2020-12-06 Thread Maxim Gekk (Jira)
Maxim Gekk created SPARK-33676:
--

 Summary: Require exact matched partition spec to schema in 
ADD/DROP PARTITION
 Key: SPARK-33676
 URL: https://issues.apache.org/jira/browse/SPARK-33676
 Project: Spark
  Issue Type: Sub-task
  Components: SQL
Affects Versions: 3.1.0
Reporter: Maxim Gekk


The V1 implementation of ALTER TABLE .. ADD/DROP PARTITION fails when the 
partition spec doesn't exactly match to the partition schema:
{code:sql}
ALTER TABLE tab1 ADD PARTITION (A='9')
Partition spec is invalid. The spec (a) must match the partition spec (a, b) 
defined in table '`dbx`.`tab1`';
org.apache.spark.sql.AnalysisException: Partition spec is invalid.

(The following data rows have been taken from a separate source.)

(** * The assistant bot's address book (src/main.py)

    A shallow embedding of the contact manager: the validated fields, the
    contact record, the address book with its upcoming-birthdays query, the
    command handlers behind the [input_error] decorator, and persistence.

    Python values are modelled as follows.
    - [str] is [string]; the character predicates and case mappings below are
      those of the 7-bit ASCII range, where Python's Unicode tables agree with
      them. Characters above 127 are outside the model.
    - [int] is [Z]; [len] is [length] on lists.
    - [datetime] is a record of its seven integer fields, with the proleptic
      Gregorian arithmetic of the interpreter's [datetime] module.
    - A raised exception is the [Raise] outcome of the result type [res]; the
      handlers run in a state monad over the address book, since they mutate
      it in place.
    - The clock read [datetime.today()] is the argument [today]. *)

From Stdlib Require Import ZArith List String Ascii Bool Lia DecimalString.
Import ListNotations.
Open Scope string_scope.
Open Scope Z_scope.

(** ** Exceptions and results *)

Inductive exn : Type :=
| KeyError (key : string)
| ValueError (msg : string)
| IndexError (msg : string).

Inductive res (A : Type) : Type :=
| Ok (a : A)
| Raise (e : exn).
Arguments Ok {A} a.
Arguments Raise {A} e.

Definition res_bind {A B : Type} (r : res A) (k : A -> res B) : res B :=
  match r with
  | Ok a => k a
  | Raise e => Raise e
  end.

Declare Scope res_scope.
Delimit Scope res_scope with res.
Notation "x <- r ;; k" := (res_bind r (fun x => k))
  (at level 61, r at next level, right associativity) : res_scope.

(** What a decorated function hands back: a [str], the tuple of strings of
    [parse_input], or [None]. *)
Inductive pyval : Type :=
| PyStr (s : string)
| PyTuple (items : list string)
| PyNone.

(** ** Strings *)

Module Str.

Definition code (c : ascii) : N := N_of_ascii c.

Definition in_range (lo hi : N) (c : ascii) : bool :=
  ((lo <=? code c) && (code c <=? hi))%N.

The spec (a) 
must match the partition spec (a, b) defined in table '`dbx`.`tab1`';
at 
org.apache.spark.sql.catalyst.catalog.SessionCatalog.$anonfun$requireExactMatchedPartitionSpec$1(SessionCatalog.scala:1173)
at 
org.apache.spark.sql.catalyst.catalog.SessionCatalog.$anonfun$requireExactMatchedPartitionSpec$1$adapted(SessionCatalog.scala:1171)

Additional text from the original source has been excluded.